Collected data entries:
(** More polls than it takes change nothing. *)
Lemma await_more {E A S} (f : S -> poll (res E A) * S) polls polls' t a t' :
  (polls <= polls')%nat -> await polls f t = (Ok a, t') -> await polls' f t = (Ok a, t').
Proof.
  revert polls' t. induction polls as [|polls IH]; intros [|polls'] t Hle; cbn [await]; try done; [lia|].
  destruct (f t) as [[r|] t1]; [done|]. apply IH. lia.
Qed.

(** ** Writers

    The coming answers to [poll_write] and [poll_flush], the bytes that have
    been accepted and how many of them have been flushed; when a list is used
    up, everything is accepted and flushed. *)

Inductive write_event : Type :=
| Accept (n : Z)
| WPend
| WError.

Inductive flush_event : Type := FPend | FError.

Record writer : Type := {
  wr_writes : list write_event;
  wr_flushes : list flush_event;
  wr_out : bytes;
  wr_flushed : Z
}.

(** The contract of [AsyncWrite::poll_write]: a prefix of the data is accepted. *)
Definition poll_write (w : writer) (data : bytes) : poll (option Z) * writer :=
  let accept n writes :=
    (Ready (Some n),
     {| wr_writes := writes; wr_flushes := wr_flushes w; wr_out := wr_out w ++ take (Z.to_nat n) data;
        wr_flushed := wr_flushed w |}) in
  let answer a writes :=
    (a, {| wr_writes := writes; wr_flushes := wr_flushes w; wr_out := wr_out w; wr_flushed := wr_flushed w |}) in
  match wr_writes w with
  | [] => accept (len data) []
  | Accept n :: writes => accept (Z.min n (len data)) writes
  | WPend :: writes => answer Pending writes
  | WError :: writes => answer (Ready None) writes
  end.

Task brief:
Those lines of the records that contain the string "have" should be identified and copied.

Answer area:
    The coming answers to [poll_write] and [poll_flush], the bytes that have
    been accepted and how many of them have been flushed; when a list is used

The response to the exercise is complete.